René Ovvio… qualcuno dovrebbe dirlo all’autore.

Henriette Ah, l’autore avrebbe fatto meglio a non scriverle, queste favole! Poiché, insomma, è solo colpa sua se bisogna studiarle; se non le avesse scritte, noi non dovremmo impararle… E poi, a cosa servono, le favole?

René Beh, servono a insegnarti qualcosa.

Henriette Ah! A me piacerebbe proprio sapere cosa mi insegna Il Corvo e la volpe. Tu che dici?

René Ti insegna che non bisogna parlare con gli altri quando si ha il formaggio in bocca.

Henriette Questo è vero… Oh! Da sola non ci sarei mai arrivata… Che bell’idea hanno avuto i nostri genitori di farci studiare presso la stessa istitutrice… così, possiamo lavorare assieme… ed è tutto più facile.

René Sì… l’istitutrice, però, non mi piace… perché è una pigrona… mai una volta che voglia fare i compiti al posto nostro!

Henriette Che vuoi farci, i nostri genitori danno ragione a lei!

René E poi è una spiona! Sta sempre lì a dire: “Signovino René, foi no studiato bene fostva lezione, foi no bvavo! Io dive tutto al signove fostvo padve!”. E così papà, per punizione, mi toglie il dolce. Che fastidio mi dà quella donna!

Henriette (con drammaticità) Ah! La vita non è tutta rose e fiori!

René Oh, no… senza contare che da un paio di giorni sono alquanto perplesso.

Henriette Perplesso?

René Sì, è una parola che ho sentito da papà… perplesso significa perplesso, tutto qua!

Henriette Ah, va bene… e perché sei… quello che hai detto?

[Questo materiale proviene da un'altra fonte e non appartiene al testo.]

(* ===== verification/AvailabilityProps.v ===== *)
(** * Properties of availability intervals ([src/replay/economic_sdk/availability.py])

    Evaluating only what changed is evaluating everything; and the rows of an accepted
    stream tile every scope for every entity and state what held at each instant. *)
From stdpp Require Import gmap fin_sets strings.
From S2P Require Import Prelude Order Wire Json BookProtocol Decoder LineWriter Availability.

(** ** Loops of [_set] *)
Lemma forS_app {S A} (f : A → ST S ()) l k s s' u :
  forS f (l ++ k) s = (s', Ok u) ↔ ∃ s1, forS f l s = (s1, Ok ()) ∧ forS f k s1 = (s', Ok u).
Proof.
  revert s. induction l as [|a l IH]; intros s; simpl.
  - unfold mret, ST_ret. naive_solver.
  - rewrite stbind_ok. setoid_rewrite stbind_ok. setoid_rewrite IH. naive_solver.
Qed.

Section Evaluate.
Context {W : Type} `{RowWriter W}.
Abbreviation Engine := (Engine W).

(** A change of [counts] goes past [_set]. *)
Lemma set_fields_counts t ef c e :
  set_fields t ef (set_counts c e) =
    ((set_counts c (set_fields t ef e).1), (set_fields t ef e).2).
Proof.
  unfold set_fields, emit, write_row, zoomS, mbind, ST_bind, getS, modifyS. simpl.
  destruct (opened e !! ef.1) as [[s f]|]; [|done]. simpl.
  destruct (comparable_eqb f ef.2); [done|]. simpl.
  destruct (s <? t); [|done]. simpl. by destruct (append _ (writer e)) as [w [u|x]].
Qed.

Lemma set_all_counts t l c e :
  forS (set_fields t) l (set_counts c e) =
    (set_counts c (forS (set_fields t) l e).1, (forS (set_fields t) l e).2).
Proof.
  revert e. induction l as [|ef l IH]; intros e; simpl; [done|].
  unfold mbind, ST_bind. rewrite set_fields_counts.
  destruct (set_fields t ef e) as [e1 [u|x]]; simpl; [apply IH|done].
Qed.

Lemma set_all_counts_ok t l c e e' :
  forS (set_fields t) l (set_counts c e) = (e', Ok ()) ↔
    ∃ e1, forS (set_fields t) l e = (e1, Ok ()) ∧ e' = set_counts c e1.
Proof.
  rewrite set_all_counts. destruct (forS (set_fields t) l e) as [e1 [[]|x]]; simpl; naive_solver.
Qed.

Lemma set_fields_ok_counts t ef c e e' :
  set_fields t ef (set_counts c e) = (e', Ok ()) ↔
    ∃ e1, set_fields t ef e = (e1, Ok ()) ∧ e' = set_counts c e1.
Proof.
  rewrite set_fields_counts. destruct (set_fields t ef e) as [e1 [[]|x]]; simpl; naive_solver.
Qed.

(** [_set] changes only the open interval of its entity and the rows. *)
Definition fixed_part (e : Engine) := (scope e, time e, books e, evidence e, counts e).

Lemma set_fields_frame t ef : frame fixed_part (set_fields (W:=W) t ef).
Proof. unfold set_fields, emit, write_row. repeat frame_step. Qed.

Lemma set_all_frame t l : frame fixed_part (forS (set_fields (W:=W) t) l).
Proof. apply frame_forS, set_fields_frame. Qed.

Lemma set_all_fixed t l (e e' : Engine) :
  forS (set_fields t) l e = (e', Ok ()) → fixed_part e' = fixed_part e.
Proof. intros E. pose proof (set_all_frame t l e) as Hf. by rewrite E in Hf. Qed.

(** ** What a full evaluation sets *)
Abbreviation observed := (gmap book_key Status * gmap book_key (string * json))%type.
Definition observed_of (e : Engine) : observed := (books e, evidence e).

Definition status_in (o : observed) (k : book_key) : Status :=
  default (mkStatus "" JNull JNull) (o.1 !! k).
(** ** [cut] *)

(** What a cut makes of the observation. *)
Definition observe (c : CutBody) (o : observed) : observed :=
  (foldl (λ bs tr, match c_books c !! t_key tr with
                   | Some b => <[t_key tr := status b]> bs | None => bs end) o.1 (c_transitions c),
   if c_window c
   then foldl (λ ev tr, <[t_key tr := (t_reason tr, c_origin c)]> ev) ∅ (c_transitions c)
   else o.2).

Definition proper_cut (c : CutBody) : Prop :=
  proper (c_origin c) ∧ map_Forall (λ _ b, proper (BookProtocol.reason b)) (c_books c).

Lemma proper_status (bs : gmap book_key Book) :
  map_Forall (λ _ b, proper (BookProtocol.reason b)) bs →
  map_Forall (λ _ s, proper (st_reason s)) (status <$> bs).
Proof. intros Hb. apply map_Forall_fmap. exact Hb. Qed.

Lemma foldl_keeps {A B} (P : A → Prop) (f : A → B → A) l a :
  P a → (∀ a b, b ∈ l → P a → P (f a b)) → P (foldl f a l).
Proof.
  revert a. induction l as [|b l IH]; intros a Ha Hf; [done|]. simpl. apply IH.
  - apply Hf; [left|done].
  - intros a' b' Hb. apply Hf. by right.
Qed.

Lemma proper_observe c o : proper_cut c → proper_observed o → proper_observed (observe c o).
Proof.
  intros [Ho Hb] [Hs He]. split; cbn [observe fst snd].
  - apply (foldl_keeps (map_Forall (λ _ s, proper (st_reason s)))); [done|]. intros bs tr _ Hbs.
    destruct (c_books c !! t_key tr) as [b|] eqn:E; [|done].
    apply map_Forall_insert_2; [|done]. by apply (Hb _ _ E).
  - destruct (c_window c); [|done].
    apply (foldl_keeps (map_Forall (λ _ ev, proper ev.2))); [apply map_Forall_empty|].
    intros ev tr _ Hev. by apply map_Forall_insert_2.
Qed.

Definition cut_keys (c : CutBody) : gset book_key := list_to_set (map t_key (c_transitions c)).

Lemma observe_agree c o :
  agree_off ((if c_window c then dom o.2 else ∅) ∪ cut_keys c) o (observe c o).
Proof.
  intros k Hk. apply not_elem_of_union in Hk as [Hd Hk].
  assert (∀ tr, tr ∈ c_transitions c → t_key tr ≠ k) as Hne.
  { intros tr Htr <-. apply Hk. unfold cut_keys. apply elem_of_list_to_set. by apply list_elem_of_fmap_2. }
  split; cbn [observe fst snd]; symmetry.
  - apply (foldl_keeps (λ m, m !! k = o.1 !! k)); [done|]. intros bs tr Htr E.
    destruct (c_books c !! t_key tr); [|done]. rewrite lookup_insert_ne by auto. done.
  - destruct (c_window c); [|done].
    apply (foldl_keeps (λ m, m !! k = o.2 !! k)).
    + rewrite lookup_empty. symmetry. by apply not_elem_of_dom.
    + intros ev tr Htr E. rewrite lookup_insert_ne by auto. done.
Qed.

(** The state an evaluation works on, without the observation. *)
Definition rest_part (e : Engine) := (scope e, time e, opened e, counts e, writer e).
(* ===== verification/Masks.v ===== *)
(** * Masks ([src/analysis/masks.py])

    A market as the set of outcomes it resolves YES on, and what two markets are to
    each other by their sets alone.  Compiling a market's texts to a mask (regular
    expressions and binary floats over titles) is not modelled: a mask is data here. *)
From stdpp Require Import gmap fin_sets strings.
From S2P Require Import Prelude Order OutcomeSpace.

Definition STATUS_DERIVABLE : string := "DERIVABLE".

Record Mask := mkMask {
  market_key : string; venue : string; market_type : string; mask_scope : string;
  mask_status : string; outcome_keys : gset string; resolver : string; note : option string;
}.
#[global] Instance Mask_eq_dec : EqDecision Mask.
Proof. solve_decision. Defined.

Definition derivable (m : Mask) : bool := String.eqb (mask_status m) STATUS_DERIVABLE.

(** The relationship kinds; their names are the strings of the module. *)
Inductive kind := IDENTITY | IMPLICATION | REVERSE_IMPLICATION | MUTUAL_EXCLUSION | OVERLAP.
#[global] Instance kind_eq_dec : EqDecision kind.
Proof. solve_decision. Defined.
#[global] Instance kind_countable : Countable kind.
Proof.
  refine (inj_countable' (λ k, match k with IDENTITY => 0 | IMPLICATION => 1 | REVERSE_IMPLICATION => 2
                               | MUTUAL_EXCLUSION => 3 | OVERLAP => 4 end)%nat
    (λ n, match n with 0 => IDENTITY | 1 => IMPLICATION | 2 => REVERSE_IMPLICATION
          | 3 => MUTUAL_EXCLUSION | _ => OVERLAP end)%nat _).
  by intros [].
Defined.

(** [mask.outcome_keys & universe]. *)
Definition restrict (universe : option (gset string)) (s : gset string) : gset string :=
  match universe with Some u => s ∩ u | None => s end.

(** The classification of two sets. *)
Definition classify (a b : gset string) : option kind :=
  if bool_decide (a = ∅) || bool_decide (b = ∅) then None
  else if bool_decide (a = b) then Some IDENTITY
  else if strict_subset a b then Some IMPLICATION
  else if strict_subset b a then Some REVERSE_IMPLICATION
  else if bool_decide (a ∩ b = ∅) then Some MUTUAL_EXCLUSION
  else Some OVERLAP.

Definition relationship (left right : Mask) (universe : option (gset string)) : option kind :=
  if negb (derivable left && derivable right) || negb (String.eqb (mask_scope left) (mask_scope right))
  then None
  else classify (restrict universe (outcome_keys left)) (restrict universe (outcome_keys right)).

(** One row of [derive_relationships]. *)
Record Relation := mkRelation {
  rel_left : string; rel_right : string; rel_left_type : string; rel_right_type : string;
  rel_scope : string; rel_kind : kind;
}.

(** All pairs [(l[i], l[j])] with [i < j], as the nested loops visit them. *)
Fixpoint pairs {A} (l : list A) : list (A * A) :=
  match l with
  | [] => []
  | a :: l => map (pair a) l ++ pairs l
  end.

Definition derive_relationships (masks : list Mask) (universe : option (gset string)) : list Relation :=
  omap (λ lr : Mask * Mask,
      k ← relationship lr.1 lr.2 universe;
      Some (mkRelation (market_key lr.1) (market_key lr.2) (market_type lr.1) (market_type lr.2)
              (mask_scope lr.1) k))
    (pairs (filter (λ m, derivable m = true) masks)).

(** [is_partition]: the result document as a record. *)
Record PartitionReport := mkPartitionReport {
  leg_count : Z; partition : bool; overlapping_outcomes : list string;
  uncovered_outcomes : list string; report_coverage : string;
}.
Definition cover_step (universe : gset string) (acc : gset string * gset string) (m : Mask)
    : gset string * gset string :=
  let ks := outcome_keys m ∩ universe in
  (acc.1 ∪ ks, acc.2 ∪ (acc.1 ∩ ks)).
Definition is_partition (masks : list Mask) (space : OutcomeSpace) (universe : option (gset string))
    : PartitionReport :=
  let scope_universe := default (keys space) universe in
  let usable := filter (λ m, derivable m = true) masks in
  let '(covered, overlaps) := foldl (cover_step scope_universe) (∅, ∅) usable in
  let missing := scope_universe ∖ covered in
  mkPartitionReport (Z.of_nat (length usable)) (bool_decide (overlaps = ∅) && bool_decide (missing = ∅))
    (sorted (elements overlaps)) (sorted (elements missing)) (coverage space).

Definition state_conditioned_relationships (masks : list Mask) (space : OutcomeSpace)
    (prefixes : list string) : result (list (Relation * string)) :=
  rows ← mapR (λ prefix,
      universe ← reachable_keys space prefix;
      Ok (map (λ r, (r, if String.eqb prefix "" then "(pre-match)" else prefix))
            (derive_relationships masks (Some universe)))) prefixes;
  Ok (concat rows).
(* ===== verification/Claims.v ===== *)
(** * Claims ([src/analysis/claims.py])

    Markets that name the same outcomes are one claim; the relations between claims are
    computed once, and the relations between markets are rebuilt from them.  SHA-256 is a
    parameter; [json.dumps] is the codec of [Json]. *)
From stdpp Require Import gmap fin_sets strings.
From S2P Require Import Prelude Order Wire Json OutcomeSpace Masks.

Definition CLAIM_IDENTITY_VERSION : Z := 2.

(** [UNINFORMATIVE_RELATIONS]. *)
Definition uninformative (k : kind) : bool := bool_decide (k = OVERLAP).

(** A relation between two markets. *)
Abbreviation edge := (string * string * kind)%type.

(** ** Identities *)
Section Identity.
Context (dumps : json → list Byte.byte) (sha256 : list Byte.byte → string).

Definition _digest (v : json) : result string := p ← encoded dumps v; Ok (sha256 p).

Definition claim_document (ks : list string) (space_shape : string) : json :=
  JObj [("version", JInt CLAIM_IDENTITY_VERSION); ("space_shape_id", JStr space_shape);
        ("outcome_keys", JArr (map JStr ks))].

(** [claim_id]; the keys of a mask are a set. *)
Definition claim_id (outcome_keys : gset string) (space_shape : string) : result string :=
  let ks := sorted (elements outcome_keys) in
  _ ← guard_or (negb (bool_decide (ks = []))) (ValueError "a claim must name at least one outcome");
  _ ← guard_or (negb (String.eqb space_shape ""))
        (ValueError "a claim must name the space shape it is drawn from");
  _digest (claim_document ks space_shape).

Definition space_shape_id (space : OutcomeSpace) : result string :=
  _digest (JObj [("version", JInt CLAIM_IDENTITY_VERSION); ("scope", JStr (scope space));
                 ("outcome_keys", JArr (map JStr (sorted (elements (keys space)))))]).

(** ** Claims of a space *)
Record Claim := mkClaim {
  cl_id : string; cl_shape : string; cl_scope : string; cl_keys : gset string; members : list Mask;
}.
Definition venues (c : Claim) : gset string := list_to_set (map venue (members c)).
Definition cross_venue (c : Claim) : bool := (1 <? size (venues c))%nat.

Record ClaimRelation := mkClaimRelation {
  cr_shape : string; cr_left : string; cr_right : string; cr_kind : kind;
}.
Definition informative (r : ClaimRelation) : bool := negb (uninformative (cr_kind r)).

Definition usable_mask (space : OutcomeSpace) (m : Mask) : bool :=
  derivable m && (0 <? size (outcome_keys m))%nat
  && (size (outcome_keys m) <? length (outcomes space))%nat.
Definition usable_masks (masks : list Mask) (space : OutcomeSpace) : list Mask :=
  filter (λ m, usable_mask space m = true) masks.

(** [grouped] and [keys] of [derive_claims], as one map. *)
Definition group_mask (shape : string) (acc : gmap string (gset string * list Mask)) (m : Mask)
    : result (gmap string (gset string * list Mask)) :=
  identifier ← claim_id (outcome_keys m) shape;
  let so_far := match acc !! identifier with Some g => g.2 | None => [] end in
  Ok (<[identifier := (outcome_keys m, so_far ++ [m])]> acc).

(** The order of [members]. *)
Definition member_leb (a b : Mask) : bool := leb (venue a, market_key a) (venue b, market_key b).

Definition derive_claims (masks : list Mask) (space : OutcomeSpace) : result (list Claim) :=
  shape ← space_shape_id space;
  grouped ← foldR (group_mask shape) ∅ (usable_masks masks space);
  Ok (map (λ ig : string * (gset string * list Mask),
             mkClaim ig.1 shape (scope space) ig.2.1 (sort_by member_leb ig.2.2))
        (sort_by (λ a b, leb a.1 b.1) (map_to_list grouped))).

(** ** The algebra *)
Definition _probe (c : Claim) : Mask :=
  mkMask (cl_id c) "" "" (cl_scope c) "DERIVABLE" (cl_keys c) "claim" None.

(** The body of the loop over [combinations]. *)
Definition relate (informative_only : bool) (lr : Claim * Claim) : option ClaimRelation :=
  k ← relationship (_probe lr.1) (_probe lr.2) None;
  if informative_only && uninformative k then None
  else
    let '(antecedent, consequent, k) := match k with
      | REVERSE_IMPLICATION => (lr.2, lr.1, IMPLICATION)
      | _ => (lr.1, lr.2, k)
      end in
    Some (mkClaimRelation (cl_shape antecedent) (cl_id antecedent) (cl_id consequent) k).

Definition derive_claim_algebra (claims : list Claim) (informative_only : bool)
    : result (list ClaimRelation) :=
  if (1 <? length (remove_dups (map cl_shape claims)))%nat
  then Err (ValueError "claims from different space shapes are not comparable")
  else Ok (omap (relate informative_only)
             (pairs (sort_by (λ a b, leb (cl_id a) (cl_id b)) claims))).

(** ** Rebuilding the relations of markets *)
(** [sorted((left.market_key, right.market_key))]. *)
Definition in_order (a b : string) : string * string := if leb a b then (a, b) else (b, a).

Definition flip (k : kind) : kind :=
  match k with IMPLICATION => REVERSE_IMPLICATION | REVERSE_IMPLICATION => IMPLICATION | k => k end.

(** The edges between two members of one claim, and of two related claims. *)
Definition identity_edge (lr : Mask * Mask) : option edge :=
  if String.eqb (venue lr.1) (venue lr.2) then None
  else Some (in_order (market_key lr.1) (market_key lr.2), IDENTITY).
Definition relation_edge (k : kind) (lr : Mask * Mask) : option edge :=
  if String.eqb (venue lr.1) (venue lr.2) then None
  else
    let ordered := in_order (market_key lr.1) (market_key lr.2) in
    Some (ordered, if String.eqb ordered.1 (market_key lr.1) then k else flip k).

(** [by_id[k]]: later claims win. *)
Definition by_id (claims : list Claim) (k : string) : result Claim :=
  match find (λ c, String.eqb (cl_id c) k) (reverse claims) with
  | Some c => Ok c
  | None => Err KeyError
  end.

Definition relation_edges (claims : list Claim) (r : ClaimRelation) : result (list edge) :=
  left ← by_id claims (cr_left r);
  right ← by_id claims (cr_right r);
  Ok (omap (relation_edge (cr_kind r)) (l ← members left; r ← members right; [(l, r)])).

(** One [BundleClaims]-shaped group. *)
Definition group_edges (g : list Claim * list ClaimRelation) : result (list edge) :=
  related ← mapR (relation_edges g.1) g.2;
  Ok (omap identity_edge (c ← g.1; pairs (members c)) ++ concat related).

Definition implied_market_relations (groups : list (list Claim * list ClaimRelation))
    : result (gset edge) :=
  es ← mapR group_edges groups;
  Ok (list_to_set (concat es)).
End Identity.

René Credo che papà voglia trovarmi una moglie.

Henriette Trovarti una moglie?

René Sì… non so… conosci la Marchesa di Englure, l’amica di mamma… sai, no, quella che tira sempre su col naso… Figurati che si è comprata una bambina! Allora, ho sentito papà che le diceva: “Sarebbe una deliziosa mogliettina per il mio piccolo!”. Io non ho avuto il coraggio di rispondergli: “E che caspita!”, perché a papà non piace che io controbatta, ma sono disgustato. È una tale marmocchia che non potrei nemmeno portarla nel bel mondo: sbava ancora!… Ah! Se la prescelta fossi stata tu, allora…

Henriette Io!

René Oh, sì, tu… allora non avrei detto di no… perché per te provo amicizia, provo amore.

Henriette Da cosa si capisce che uno è innamorato?

René Non è difficile… Ci sono centinaia di modi diversi. Quando noi due giochiamo assieme, ad esempio. Tu mi rompi il cerchio… ma io non ti prendo a calci… questo dimostra che ho dell’amore per te…

Henriette E quando mi prendi a schiaffoni?